(* ===== verification/Throttle.v ===== *)
(** * Password throttling (src/internal/auth/throttle.go)

    Failed attempts per (address, user) pair and per address, lockouts that double,
    and attempts that are reserved before the slow password check. Entries are objects
    found by key; every method runs under [Throttle.mu] and is one function on the
    table. A loop over the Go map takes its order of iteration as an argument. *)

From S2P Require Import Prelude.

Definition FreeAttempts : Z := 5.
Definition LockoutBase : Z := 30 * second.
Definition MaxLockout : Z := 15 * minute.
Definition ForgetAfter : Z := 30 * minute.
Definition maxTrackedKeys : Z := 10000.
Definition ipFreeAttempts : Z := 4 * FreeAttempts.
Definition noisyPairBudget : Z := 1.
Definition maxInFlightPerPair : Z := 1.
Definition maxInFlightPerIP : Z := 4.
Definition busyRetry : Z := second.

Record throttleEntry : Type := mkEntry {
  failures : Z;
  inFlight : Z;
  lockedUntil : Z;
  lastFailure : Z;
  windowStart : Z
}.

Definition zeroEntry : throttleEntry := mkEntry 0 0 0 0 0.

Abbreviation Throttle := (gmap string throttleEntry).

Definition setFailures (n : Z) (e : throttleEntry) : throttleEntry :=
  mkEntry n (inFlight e) (lockedUntil e) (lastFailure e) (windowStart e).
Definition setInFlight (n : Z) (e : throttleEntry) : throttleEntry :=
  mkEntry (failures e) n (lockedUntil e) (lastFailure e) (windowStart e).
Definition setLocked (t : Z) (e : throttleEntry) : throttleEntry :=
  mkEntry (failures e) (inFlight e) t (lastFailure e) (windowStart e).
Definition addFailure (now : Z) (e : throttleEntry) : throttleEntry :=
  mkEntry (failures e + 1) (inFlight e) (lockedUntil e) now (windowStart e).

(** ** Helpers *)

(** The entry of [key], the zero entry when there is none ([entryLocked] creates it). *)
Definition entry (t : Throttle) (key : string) : throttleEntry := default zeroEntry (t !! key).

Definition entryLocked (key : string) (t : Throttle) : Throttle := <[key := entry t key]> t.

Definition forgetStale (now : Z) (e : throttleEntry) : throttleEntry :=
  if (failures e >? 0) && negb (now <? lockedUntil e) && (time_sub now (lastFailure e) >? ForgetAfter)
  then setFailures 0 e else e.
══════════════════════════════
THE PROBLEM -> Would you restate all of the material, word for word?

SOLUTION ->
(* ===== verification/Throttle.v ===== *)
(** * Password throttling (src/internal/auth/throttle.go)

    Failed attempts per (address, user) pair and per address, lockouts that double,
    and attempts that are reserved before the slow password check. Entries are objects
    found by key; every method runs under [Throttle.mu] and is one function on the
    table. A loop over the Go map takes its order of iteration as an argument. *)

From S2P Require Import Prelude.

Definition FreeAttempts : Z := 5.
Definition LockoutBase : Z := 30 * second.
Definition MaxLockout : Z := 15 * minute.
Definition ForgetAfter : Z := 30 * minute.
Definition maxTrackedKeys : Z := 10000.
Definition ipFreeAttempts : Z := 4 * FreeAttempts.
Definition noisyPairBudget : Z := 1.
Definition maxInFlightPerPair : Z := 1.
Definition maxInFlightPerIP : Z := 4.
Definition busyRetry : Z := second.

Record throttleEntry : Type := mkEntry {
  failures : Z;
  inFlight : Z;
  lockedUntil : Z;
  lastFailure : Z;
  windowStart : Z
}.

Definition zeroEntry : throttleEntry := mkEntry 0 0 0 0 0.

Abbreviation Throttle := (gmap string throttleEntry).

Definition setFailures (n : Z) (e : throttleEntry) : throttleEntry :=
  mkEntry n (inFlight e) (lockedUntil e) (lastFailure e) (windowStart e).
Definition setInFlight (n : Z) (e : throttleEntry) : throttleEntry :=
  mkEntry (failures e) n (lockedUntil e) (lastFailure e) (windowStart e).
Definition setLocked (t : Z) (e : throttleEntry) : throttleEntry :=
  mkEntry (failures e) (inFlight e) t (lastFailure e) (windowStart e).
Definition addFailure (now : Z) (e : throttleEntry) : throttleEntry :=
  mkEntry (failures e + 1) (inFlight e) (lockedUntil e) now (windowStart e).

(** ** Helpers *)

(** The entry of [key], the zero entry when there is none ([entryLocked] creates it). *)
Definition entry (t : Throttle) (key : string) : throttleEntry := default zeroEntry (t !! key).

Definition entryLocked (key : string) (t : Throttle) : Throttle := <[key := entry t key]> t.

Definition forgetStale (now : Z) (e : throttleEntry) : throttleEntry :=
  if (failures e >? 0) && negb (now <? lockedUntil e) && (time_sub now (lastFailure e) >? ForgetAfter)
  then setFailures 0 e else e.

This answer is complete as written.